Task objective: Please copy out each line of the entries in which "isspace" appears.

Available records:
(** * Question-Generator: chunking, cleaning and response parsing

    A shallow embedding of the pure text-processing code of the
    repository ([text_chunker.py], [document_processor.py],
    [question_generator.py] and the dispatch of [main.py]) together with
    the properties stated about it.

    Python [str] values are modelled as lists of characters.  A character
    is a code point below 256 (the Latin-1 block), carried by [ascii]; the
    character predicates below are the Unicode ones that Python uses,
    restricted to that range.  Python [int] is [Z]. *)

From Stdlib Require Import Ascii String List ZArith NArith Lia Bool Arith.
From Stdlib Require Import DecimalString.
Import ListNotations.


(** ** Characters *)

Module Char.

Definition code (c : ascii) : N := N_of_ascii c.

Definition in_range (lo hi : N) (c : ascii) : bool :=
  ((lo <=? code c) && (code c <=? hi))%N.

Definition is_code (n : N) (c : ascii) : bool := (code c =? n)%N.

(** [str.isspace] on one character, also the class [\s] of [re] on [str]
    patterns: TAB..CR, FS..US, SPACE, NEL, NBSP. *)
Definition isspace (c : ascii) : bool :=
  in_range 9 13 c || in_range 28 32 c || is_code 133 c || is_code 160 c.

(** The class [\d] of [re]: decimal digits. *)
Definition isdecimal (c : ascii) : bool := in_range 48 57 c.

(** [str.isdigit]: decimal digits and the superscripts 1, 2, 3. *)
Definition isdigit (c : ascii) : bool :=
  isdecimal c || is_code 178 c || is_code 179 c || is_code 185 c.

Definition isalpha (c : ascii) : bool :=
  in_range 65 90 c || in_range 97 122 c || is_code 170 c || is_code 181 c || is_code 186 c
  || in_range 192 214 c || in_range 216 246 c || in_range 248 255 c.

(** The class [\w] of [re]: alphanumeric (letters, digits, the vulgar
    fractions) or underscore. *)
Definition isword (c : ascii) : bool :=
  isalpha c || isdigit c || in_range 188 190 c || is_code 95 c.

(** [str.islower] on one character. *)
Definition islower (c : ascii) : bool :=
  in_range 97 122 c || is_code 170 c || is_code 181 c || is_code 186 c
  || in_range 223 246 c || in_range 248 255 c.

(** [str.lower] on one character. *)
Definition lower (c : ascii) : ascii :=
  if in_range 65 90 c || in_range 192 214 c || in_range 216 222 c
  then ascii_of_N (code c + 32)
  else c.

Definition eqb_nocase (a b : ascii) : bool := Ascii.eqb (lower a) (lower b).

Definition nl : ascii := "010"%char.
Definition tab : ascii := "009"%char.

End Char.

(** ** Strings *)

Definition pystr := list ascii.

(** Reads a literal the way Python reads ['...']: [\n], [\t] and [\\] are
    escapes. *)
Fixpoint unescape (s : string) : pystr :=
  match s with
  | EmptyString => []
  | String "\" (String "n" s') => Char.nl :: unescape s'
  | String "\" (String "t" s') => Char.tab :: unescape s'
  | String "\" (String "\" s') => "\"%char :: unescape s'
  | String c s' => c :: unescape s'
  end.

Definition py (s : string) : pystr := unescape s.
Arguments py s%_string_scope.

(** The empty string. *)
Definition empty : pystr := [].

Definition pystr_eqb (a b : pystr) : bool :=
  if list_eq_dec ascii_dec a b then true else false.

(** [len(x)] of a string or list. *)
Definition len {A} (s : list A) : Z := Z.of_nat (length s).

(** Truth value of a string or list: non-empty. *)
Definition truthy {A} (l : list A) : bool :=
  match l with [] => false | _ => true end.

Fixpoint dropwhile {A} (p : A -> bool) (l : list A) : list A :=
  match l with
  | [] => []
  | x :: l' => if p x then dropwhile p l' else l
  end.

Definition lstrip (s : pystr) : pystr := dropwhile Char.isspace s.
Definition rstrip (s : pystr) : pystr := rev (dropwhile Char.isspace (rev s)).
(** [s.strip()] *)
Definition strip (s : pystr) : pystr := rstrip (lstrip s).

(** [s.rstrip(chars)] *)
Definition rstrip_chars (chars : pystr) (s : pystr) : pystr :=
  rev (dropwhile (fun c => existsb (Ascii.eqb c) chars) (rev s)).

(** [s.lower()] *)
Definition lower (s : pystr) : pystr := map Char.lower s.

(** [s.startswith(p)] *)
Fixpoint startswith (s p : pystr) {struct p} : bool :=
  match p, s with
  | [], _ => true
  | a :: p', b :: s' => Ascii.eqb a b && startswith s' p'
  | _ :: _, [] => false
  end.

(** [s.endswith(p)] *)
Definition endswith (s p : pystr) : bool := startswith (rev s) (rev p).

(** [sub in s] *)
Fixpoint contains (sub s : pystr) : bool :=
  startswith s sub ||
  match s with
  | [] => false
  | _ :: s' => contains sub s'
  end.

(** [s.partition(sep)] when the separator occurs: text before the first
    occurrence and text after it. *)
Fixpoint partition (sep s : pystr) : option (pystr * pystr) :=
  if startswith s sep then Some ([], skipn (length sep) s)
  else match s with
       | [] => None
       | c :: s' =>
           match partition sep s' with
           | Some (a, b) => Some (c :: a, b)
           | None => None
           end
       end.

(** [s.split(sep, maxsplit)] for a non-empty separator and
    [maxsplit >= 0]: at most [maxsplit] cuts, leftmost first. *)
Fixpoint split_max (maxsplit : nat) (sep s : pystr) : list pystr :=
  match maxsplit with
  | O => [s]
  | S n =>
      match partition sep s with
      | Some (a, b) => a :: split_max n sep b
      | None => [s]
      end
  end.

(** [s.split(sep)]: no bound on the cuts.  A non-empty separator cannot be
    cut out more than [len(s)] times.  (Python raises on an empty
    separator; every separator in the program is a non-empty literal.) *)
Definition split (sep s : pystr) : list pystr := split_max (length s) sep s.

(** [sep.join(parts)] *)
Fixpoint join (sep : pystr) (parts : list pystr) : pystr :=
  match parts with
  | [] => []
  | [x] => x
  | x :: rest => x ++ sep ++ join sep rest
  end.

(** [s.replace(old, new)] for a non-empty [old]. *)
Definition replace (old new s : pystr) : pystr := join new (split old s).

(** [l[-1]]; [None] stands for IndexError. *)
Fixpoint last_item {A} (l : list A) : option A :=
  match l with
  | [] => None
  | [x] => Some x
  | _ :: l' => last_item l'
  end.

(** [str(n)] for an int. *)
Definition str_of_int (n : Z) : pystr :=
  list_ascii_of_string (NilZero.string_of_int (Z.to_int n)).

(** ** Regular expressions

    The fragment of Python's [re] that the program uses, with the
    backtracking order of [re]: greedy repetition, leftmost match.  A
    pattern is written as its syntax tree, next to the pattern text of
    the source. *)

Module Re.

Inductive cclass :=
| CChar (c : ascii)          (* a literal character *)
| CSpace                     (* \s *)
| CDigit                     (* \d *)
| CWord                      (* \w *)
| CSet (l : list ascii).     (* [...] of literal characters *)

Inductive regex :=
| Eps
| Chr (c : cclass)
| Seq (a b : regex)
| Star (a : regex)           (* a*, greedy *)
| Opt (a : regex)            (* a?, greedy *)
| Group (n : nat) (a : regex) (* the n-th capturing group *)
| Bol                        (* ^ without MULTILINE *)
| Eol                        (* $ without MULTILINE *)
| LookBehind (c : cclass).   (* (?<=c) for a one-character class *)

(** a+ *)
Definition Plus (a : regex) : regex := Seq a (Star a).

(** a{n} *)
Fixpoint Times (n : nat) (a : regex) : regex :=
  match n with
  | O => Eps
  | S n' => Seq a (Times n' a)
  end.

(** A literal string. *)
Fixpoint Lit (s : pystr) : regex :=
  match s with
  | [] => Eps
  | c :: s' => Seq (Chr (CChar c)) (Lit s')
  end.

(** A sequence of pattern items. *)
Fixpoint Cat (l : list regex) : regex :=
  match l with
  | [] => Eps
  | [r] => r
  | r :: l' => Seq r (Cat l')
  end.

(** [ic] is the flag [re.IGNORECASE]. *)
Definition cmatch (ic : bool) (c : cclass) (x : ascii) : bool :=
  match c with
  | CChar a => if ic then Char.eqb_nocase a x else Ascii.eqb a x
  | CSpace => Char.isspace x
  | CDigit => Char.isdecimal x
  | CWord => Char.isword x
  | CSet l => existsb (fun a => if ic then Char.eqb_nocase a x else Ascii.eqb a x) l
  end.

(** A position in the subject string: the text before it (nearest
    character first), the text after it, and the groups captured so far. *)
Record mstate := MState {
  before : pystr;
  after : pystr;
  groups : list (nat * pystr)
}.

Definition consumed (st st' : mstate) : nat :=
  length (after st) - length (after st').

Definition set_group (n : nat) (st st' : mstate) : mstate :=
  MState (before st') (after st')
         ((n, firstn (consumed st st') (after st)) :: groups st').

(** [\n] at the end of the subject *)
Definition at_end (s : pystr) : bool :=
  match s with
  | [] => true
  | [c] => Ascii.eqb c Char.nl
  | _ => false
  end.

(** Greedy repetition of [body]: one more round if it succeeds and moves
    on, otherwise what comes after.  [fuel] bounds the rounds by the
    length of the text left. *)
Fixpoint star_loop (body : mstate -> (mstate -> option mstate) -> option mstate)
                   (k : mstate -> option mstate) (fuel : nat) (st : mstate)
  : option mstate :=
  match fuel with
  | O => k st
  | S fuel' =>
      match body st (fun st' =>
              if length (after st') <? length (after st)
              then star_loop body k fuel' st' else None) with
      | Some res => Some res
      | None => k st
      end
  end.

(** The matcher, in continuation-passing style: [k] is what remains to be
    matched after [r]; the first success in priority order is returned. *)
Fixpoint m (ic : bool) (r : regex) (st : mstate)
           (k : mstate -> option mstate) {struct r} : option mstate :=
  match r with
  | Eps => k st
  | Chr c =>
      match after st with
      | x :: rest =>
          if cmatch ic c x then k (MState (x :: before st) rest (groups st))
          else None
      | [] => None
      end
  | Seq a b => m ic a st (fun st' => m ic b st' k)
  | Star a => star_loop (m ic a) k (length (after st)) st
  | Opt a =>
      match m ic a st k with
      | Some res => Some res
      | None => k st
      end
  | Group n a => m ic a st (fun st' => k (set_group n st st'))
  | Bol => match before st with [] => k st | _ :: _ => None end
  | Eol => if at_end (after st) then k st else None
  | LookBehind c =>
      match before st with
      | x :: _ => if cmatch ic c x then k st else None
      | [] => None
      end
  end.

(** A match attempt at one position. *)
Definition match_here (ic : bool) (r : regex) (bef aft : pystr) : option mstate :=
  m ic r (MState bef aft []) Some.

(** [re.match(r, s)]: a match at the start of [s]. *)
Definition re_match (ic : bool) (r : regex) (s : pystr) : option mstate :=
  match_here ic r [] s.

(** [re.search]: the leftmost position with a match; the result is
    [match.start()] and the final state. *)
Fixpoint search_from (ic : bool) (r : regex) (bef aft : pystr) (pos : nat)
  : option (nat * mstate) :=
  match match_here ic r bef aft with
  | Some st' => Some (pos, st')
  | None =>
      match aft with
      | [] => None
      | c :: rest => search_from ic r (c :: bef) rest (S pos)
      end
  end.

Exercise response:
(** [str.isspace] on one character, also the class [\s] of [re] on [str]
Definition isspace (c : ascii) : bool :=
Definition lstrip (s : pystr) : pystr := dropwhile Char.isspace s.
Definition rstrip (s : pystr) : pystr := rev (dropwhile Char.isspace (rev s)).
  | CSpace => Char.isspace x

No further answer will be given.